When the line containing "Local Notation Node := (@WatchTable.Node W)." is found in the data below, copy it and each line after it through the line containing "Definition state_wds (s", exactly and with no others.

(Stored items)
----------------
(* ===== verification/WatchInv.v ===== *)
(** * Change notification: what the table of watched directories keeps

    The descriptors of a tree as a list, the effect of every operation on it, and
    the invariant: the descriptors the table knows are those of its tree, each
    leading to its directory's path, and the count is their number. *)

From stdpp Require Import sorting.
From S2P Require Import Prelude Types Msg Wire Watch WatchTable.

Lemma Path_split_last_None p : Path_split_last p = None → names p = [].
Proof.
  unfold Path_split_last. destruct (reverse (names p)) as [|x l] eqn:Hr; [|done].
  intros _. by rewrite <- (reverse_involutive (names p)), Hr.
Qed.

Section inv.
Context {W : Type} `{Countable W} `{HMk : !Marks W}.
Local Notation Node := (@WatchTable.Node W).
Local Notation Table := (@WatchTable.Table W _ _ HMk).
Implicit Types (n : Node) (t : Table) (c : gmap Name Node).

(** ** Trees *)

(** How many nodes a tree has, for induction. *)
Fixpoint node_size n : nat :=
  match n with MkNode _ _ c => S (map_fold (λ _ k acc, node_size k + acc)%nat 0%nat c) end.

Lemma size_child s m c k n :
  c !! k = Some n → (node_size n < node_size (MkNode s m c))%nat.
Proof.
  intros Hk. cbn [node_size].
  enough (node_size n ≤ map_fold (λ _ k acc, node_size k + acc)%nat 0%nat c)%nat by lia.
  rewrite <- (insert_delete_id c k n Hk).
  rewrite map_fold_insert_L; [lia|intros; lia|apply lookup_delete_eq].
Qed.

Lemma Node_rect' (P : Node → Prop) :
  (∀ s m c, (∀ k n, c !! k = Some n → P n) → P (MkNode s m c)) → ∀ n, P n.
Proof.
  intros HP n. remember (node_size n) as sz eqn:Hsz. revert n Hsz.
  induction sz as [sz IH] using lt_wf_ind. intros [s m c] ->.
  apply HP. intros k n Hk. eapply IH; [|done]. by eapply size_child.
Qed.

Definition state_wds (s : State) : list W :=
  match s with Watched w => [w] | Unwatchable _ => [] end.

(** The descriptors of a tree. *)
Fixpoint wlist n : list W :=
  match n with MkNode s _ c => map_fold (λ _ k acc, wlist k ++ acc) (state_wds s) c end.

Definition forest (l : list (Name * Node)) : list W := mjoin ((λ kn, wlist kn.2) <$> l).

Lemma wlist_node s m c :
  wlist (MkNode s m c) = forest (map_to_list c) ++ state_wds s.
Proof.
  cbn [wlist]. rewrite map_fold_foldr. unfold forest.
  induction (map_to_list c) as [|[k n] l IH]; [done|]. cbn in *. by rewrite IH, <- app_assoc.
Qed.

Local Arguments wlist : simpl never.

Lemma forest_perm l l' : l ≡ₚ l' → forest l ≡ₚ forest l'.
Proof. intros Hl. unfold forest. by rewrite Hl. Qed.

Lemma wlist_insert s m c k n :
  c !! k = None → wlist (MkNode s m (<[k := n]> c)) ≡ₚ wlist n ++ wlist (MkNode s m c).
Proof.
  intros Hk. rewrite !wlist_node, (forest_perm _ _ (map_to_list_insert c k n Hk)).
  unfold forest. cbn. by rewrite <- app_assoc.
Qed.

Lemma wlist_child s m c k n :
  c !! k = Some n → wlist (MkNode s m c) ≡ₚ wlist n ++ wlist (MkNode s m (delete k c)).
Proof.
  intros Hk. rewrite <- (insert_delete_id c k n Hk) at 1.
  apply wlist_insert. apply lookup_delete_eq.
Qed.

Lemma with_children_eta n : with_children n (n_children n) = n.
Proof. by destruct n. Qed.

(** The rest of a tree around one of its nodes does not depend on the node. *)
Lemma alter_at_wlist p n slot :
  node_at n p = Some slot →
  ∃ R, wlist n ≡ₚ wlist slot ++ R ∧ ∀ f, wlist (alter_at f n p) ≡ₚ wlist (f slot) ++ R.
Proof.
  revert n. induction p as [|x p IH]; intros n Hn; cbn in *.
  - simplify_eq. exists []. split; [by rewrite app_nil_r|]. intros f. by rewrite app_nil_r.
  - destruct (n_children n !! x) as [c|] eqn:Hc; [|done].
    destruct (IH c Hn) as (R & HR & Hf). destruct n as [s m ch]; cbn in *.
    exists (R ++ wlist (MkNode s m (delete x ch))). split.
    + rewrite (wlist_child s m ch x c Hc), HR. by rewrite <- app_assoc.
    + intros f. unfold with_children; cbn [n_state n_mark].
      rewrite <- insert_delete_eq, wlist_insert by apply lookup_delete_eq.
      rewrite Hf. by rewrite <- app_assoc.
Qed.

Lemma node_at_app n p q : node_at n (p ++ q) = node_at n p ≫= λ m, node_at m q.
Proof.
  revert n. induction p as [|x p IH]; intros n; cbn; [done|].
  destruct (n_children n !! x); [apply IH|done].
Qed.

Lemma elem_of_forest w l : w ∈ forest l ↔ ∃ k n, (k, n) ∈ l ∧ w ∈ wlist n.
Proof.
  unfold forest. rewrite list_elem_of_join. setoid_rewrite list_elem_of_fmap.
  split.
  - intros (L & Hw & [k n] & -> & Hl). eauto.
  - intros (k & n & Hl & Hw). exists (wlist n). split; [done|]. by exists (k, n).
Qed.

Lemma elem_of_wlist w n :
  w ∈ wlist n ↔ ∃ q n', node_at n q = Some n' ∧ n_state n' = Watched w.
Proof.
  induction n as [s m c IH] using Node_rect'.
  rewrite wlist_node, elem_of_app, elem_of_forest. split.
  - intros [(k & n & Hl & Hw)|Hw].
    + apply elem_of_map_to_list in Hl. apply (IH k n Hl) in Hw as (q & n' & Hq & Hs).
      exists (k :: q), n'. cbn. by rewrite Hl.
    + destruct s; [|by apply not_elem_of_nil in Hw]. apply list_elem_of_singleton in Hw as ->.
      by exists [], (MkNode (Watched wd) m c).
  - intros ([|k q] & n' & Hq & Hs); cbn in Hq.
    + simplify_eq. cbn in Hs. subst. right. left.
    + destruct (c !! k) as [n|] eqn:Hk; [|done]. left. exists k, n.
      split; [by apply elem_of_map_to_list|]. apply (IH k n Hk). eauto.
Qed.

(** ** Dropping a tree *)

(** What [drop_tree] leaves alone. *)
Record framed (t t' : Table) : Prop := MkFramed {
  fr_root : t_root t' = t_root t;
  fr_budget : t_budget t' = t_budget t;
  fr_capped : t_capped t' = t_capped t;
  fr_round : t_round t' = t_round t;
  fr_dead : t_dead t' = t_dead t;
  fr_marks : t_marks t' = t_marks t;
  fr_next : t_next t' = t_next t }.

Lemma framed_refl t : framed t t.
Proof. by split. Qed.
Lemma framed_trans t t' t'' : framed t t' → framed t' t'' → framed t t''.
Proof. intros [] []. split; congruence. Qed.

(** The effect of dropping the descriptors [L], with [items] announced. *)
Record dropped (L : list W) (items : list EventItem) (st st' : Table * list EventItem) : Prop := {
  dr_frame : framed st.1 st'.1;
  dr_by_wd w : t_by_wd st'.1 !! w = if decide (w ∈ L) then None else t_by_wd st.1 !! w;
  dr_watched : t_watched st'.1 = Nat.iter (length L) usize_dec (t_watched st.1);
  dr_out : st'.2 = st.2 ++ items }.

Lemma dropped_nil st : dropped [] [] st st.
Proof.
  split; [apply framed_refl| |done|by rewrite app_nil_r].
  intros w. rewrite decide_False by apply not_elem_of_nil. done.
Qed.

Lemma dropped_app L L' its its' st st' st'' :
  dropped L its st st' → dropped L' its' st' st'' → dropped (L' ++ L) (its ++ its') st st''.
Proof.
  intros [F1 B1 W1 O1] [F2 B2 W2 O2]. split.
  - by eapply framed_trans.
  - intros w. rewrite B2, B1. repeat case_decide; rewrite ?elem_of_app in *; naive_solver.
  - rewrite W2, W1, length_app, Nat.iter_add. done.
  - by rewrite O2, O1, <- app_assoc.
Qed.

Definition announced (announce : bool) (s : @State W) (p : Path) : list EventItem :=
  match s with
  | Watched _ => if announce then [Ev_Unwatched p] else []
  | Unwatchable _ => []
  end.

Lemma unwatch_dropped s p a st :
  dropped (state_wds s) (announced a s p) st (unwatch s p a st).
Proof.
  destruct st as [t out], s as [w|r]; cbn [unwatch state_wds announced]; [|apply dropped_nil].
  split; cbn.
  - by destruct (t_by_wd t !! w).
  - intros w'. destruct (t_by_wd t !! w) eqn:Hw; cbn.
    + case_decide as Hin; [apply list_elem_of_singleton in Hin as ->; apply lookup_delete_eq|].
      rewrite lookup_delete_ne; [done|]. intros ->. apply Hin. left.
    + case_decide as Hin; [by apply list_elem_of_singleton in Hin as ->|done].
  - by destruct (t_by_wd t !! w).
  - destruct a; [done|by rewrite app_nil_r].
Qed.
----------------
Output of the exercise =
Local Notation Node := (@WatchTable.Node W).
Local Notation Table := (@WatchTable.Table W _ _ HMk).
Implicit Types (n : Node) (t : Table) (c : gmap Name Node).

(** ** Trees *)

(** How many nodes a tree has, for induction. *)
Fixpoint node_size n : nat :=
  match n with MkNode _ _ c => S (map_fold (λ _ k acc, node_size k + acc)%nat 0%nat c) end.

Lemma size_child s m c k n :
  c !! k = Some n → (node_size n < node_size (MkNode s m c))%nat.
Proof.
  intros Hk. cbn [node_size].
  enough (node_size n ≤ map_fold (λ _ k acc, node_size k + acc)%nat 0%nat c)%nat by lia.
  rewrite <- (insert_delete_id c k n Hk).
  rewrite map_fold_insert_L; [lia|intros; lia|apply lookup_delete_eq].
Qed.

Lemma Node_rect' (P : Node → Prop) :
  (∀ s m c, (∀ k n, c !! k = Some n → P n) → P (MkNode s m c)) → ∀ n, P n.
Proof.
  intros HP n. remember (node_size n) as sz eqn:Hsz. revert n Hsz.
  induction sz as [sz IH] using lt_wf_ind. intros [s m c] ->.
  apply HP. intros k n Hk. eapply IH; [|done]. by eapply size_child.
Qed.

Definition state_wds (s : State) : list W :=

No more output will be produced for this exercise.